- Location: Indonesia
- Date: 1983–1985
- Target: Communists, political dissents, and criminals
- Attack type: Death squad, extrajudicial killing, state-sponsored violence
- Deaths: 300–10,000
- Perpetrators: Indonesian Army, secret police forces

= Petrus killings =

Extrajudicial executions in Indonesia during the 1980s

The Petrus killings (portmanteau of Penembakan Misterius) were a series of extrajudicial executions in Indonesia that occurred between 1983 and 1985 under President Suharto's New Order regime. Without due process, estimated thousands of criminals and other offenders (including alleged political dissents) were killed by undercover Indonesian Army death squads and secret police forces. Their bodies were then placed in public places which terrorized an unaware populace. The executions were part of a government effort to reduce crime and estimates of the death toll have ranged from 300 to 10,000.

==Origin of name==
The term Petrus is derived from the Indonesian backronym containing the words penembak misterius (mysterious shooter), referring to the undercover and anonymous nature of the death squads. It is also known colloquially as "dar der dor", which is an Indonesian onomatopoeia for the sound of a gunshot. Petrus is also the Indonesian version of the name Peter.

==Background==
Suharto came to power in 1967 and created his New Order policy to separate his regime from what he called the Old Order of his predecessor Sukarno. The new policies brought much change to Indonesia, including a stronger, more influential military. This often led to violence and the Petrus killings stand as one of the most egregious examples. The killings are cited as a prominent trait of the New Order's authoritarian rule, and was once likened to the 1972 martial law in the History of the Philippines (1965–1986) under Ferdinand Marcos.

==History==
In the early 1980s, Indonesian citizens began witnessing an increase of dead bodies in public. At first, the government, and other security authorities did not reveal the cause or reason behind the deaths. Commander of Indonesia's Armed Forces, General Leonardus Benjamin Moerdani initially blamed the killings on gang wars. Moerdani later claimed the government committed the murders, but that "some were gunned down by security men, but it was because they resisted arrest."

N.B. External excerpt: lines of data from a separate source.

(* ===== verification/Db.v ===== *)
(** [src/db.c]: the task table, a hash table of thirteen linked lists, and its
    textual export and import.

    A bucket is the list of its nodes from the head.  What [malloc] returns is
    not defined by the program: the section's [malloc] gives the contents of the
    n-th allocation, or [None] when it fails, and every theorem holds for all of
    them.  The files the program writes and reads are a finite map from names to
    contents. *)
From stdpp Require Import strings.
From S2P Require Import Prelude CLib Iface Util.

Definition hash_table_len : Z := 13.
Definition MAX_DATA_LEN : Z := 1024.

Record data_point := {
  key : Z;             (* uint64_t *)
  raw_data : bytes;    (* uint8_t[1024] *)
  data_len : Z;        (* uint64_t *)
  dp_status : Z        (* task_status *)
}.

(** The table ([htable]), the counters, the number of allocations made so far
    and the files. *)
Record db := {
  data : list (list data_point);
  data_size : Z;
  allocs : nat;
  file_counter : Z;
  files : gmap bytes bytes
}.

Definition upd_table (d : list (list data_point)) (size : Z) (s : db) : db :=
  {| data := d; data_size := size; allocs := allocs s; file_counter := file_counter s;
     files := files s |}.
Definition upd_allocs (n : nat) (s : db) : db :=
  {| data := data s; data_size := data_size s; allocs := n; file_counter := file_counter s;
     files := files s |}.
Definition upd_files (c : Z) (f : gmap bytes bytes) (s : db) : db :=
  {| data := data s; data_size := data_size s; allocs := allocs s; file_counter := c;
     files := f |}.

Definition hash_func (val : Z) : Z := val mod hash_table_len.

Definition bucket (hash : Z) (s : db) : list data_point := default [] (data s !! Z.to_nat hash).
Definition set_bucket (hash : Z) (l : list data_point) (s : db) : list (list data_point) :=
  <[Z.to_nat hash := l]> (data s).

Definition empty_table : list (list data_point) := replicate (Z.to_nat hash_table_len) [].

Definition hash_table_init (s : db) : db := upd_table empty_table 0 s.

(** Frees every node and the table; the pointer [htable] is left dangling until
    [hash_table_init] sets it again. *)
Definition hash_table_deinit (s : db) : db := upd_table [] 0 s.

Definition db_init : db :=
  hash_table_init {| data := []; data_size := 0; allocs := O; file_counter := 0; files := ∅ |}.

(** The [while] loop walks to the last node. *)
Fixpoint append_node (l : list data_point) (new : data_point) : list data_point :=
  match l with
  | [] => [new]
  | temp :: rest => temp :: append_node rest new
  end.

Unannounced to the public, the Petrus killings were carried out as a form of "shock therapy" to reduce the crime rate. The operation was planned in March 1983 by the Yogyakarta garrison commander Lt. Col. Mochamad Hasbi and later spread; some criminals surrendered, some were shot, some fled and others quit crime. Many of the victims had tattoos, which made it apparent to the public their status as criminals. The Petrus Killings caused crime to drop significantly, which led the government to expand the killings.

Petrus was a game changer in Indonesia, making an ultimatum to the public. Police intelligence supplied the garrison commander with a list naming hundreds of suspected criminals and ex-prisoners in the region. The garrison then put together a black list and issued a public ultimatum to all suspects (without, however, naming names) to "surrender immediately" to the garrison headquarters. Those who did, and these numbered several hundred, were required to fill out detailed forms, providing their life history as well as data on all their family members and friends. Those who did not turn up to be registered, or did not keep their appointments with the garrison, were hunted down and killed by squads of soldiers.

As the list was shrouded in mystery, citizens had to question themselves if they were "criminals" and potentially on the list. This self-surveillance tactic made people very aware of their actions and tread carefully during this period. Moreover, unlike many other issues in Indonesia, nothing, not even money or powerful connections could erase a name off the mysterious list. However, some have argued that there was no actual list and this tactic lead to the police identifying criminals based on their registration.

Suharto himself did not acknowledge the killings and the military's responsibility until his biography, Pikiran, Ucapan, dan Tindakan Saya (My Thoughts, Words, and Deeds) was published in 1988. In the book, Suharto explains: "The incidents were not mysterious. The real problem was that the incidents were preceded by public fears." Because some people had exceeded norms in society, "we had to initiate some treatment, some stern action", Suharto claimed. "What kind of action? Well, we had to resort to force. But it was not just execution by shootings. No! Those who resisted had to be shot. They were gunned down because they fought back."

==Aftermath==
No specific death toll from the Petrus killings has been established. In 1983, it was estimated that 300 corpses were found throughout Indonesia. Due to the fact that many criminals were still missing, that number is likely inaccurate and understated. Indonesian criminologist Mulyana W. Kusumah placed the death toll at more than 2,000. In 1984, Hans van den Broek, the former Foreign Minister of the Netherlands, asked the Indonesian government to place the death toll around 3,000. Other reports put the death toll at around 10,000. Research continues to reveal the extent of the Petrus Killings and how they applied to anti-crime efforts in many major Indonesian cities.

Operations against criminals in the late 1980s had police claiming they would not be following the earlier pattern.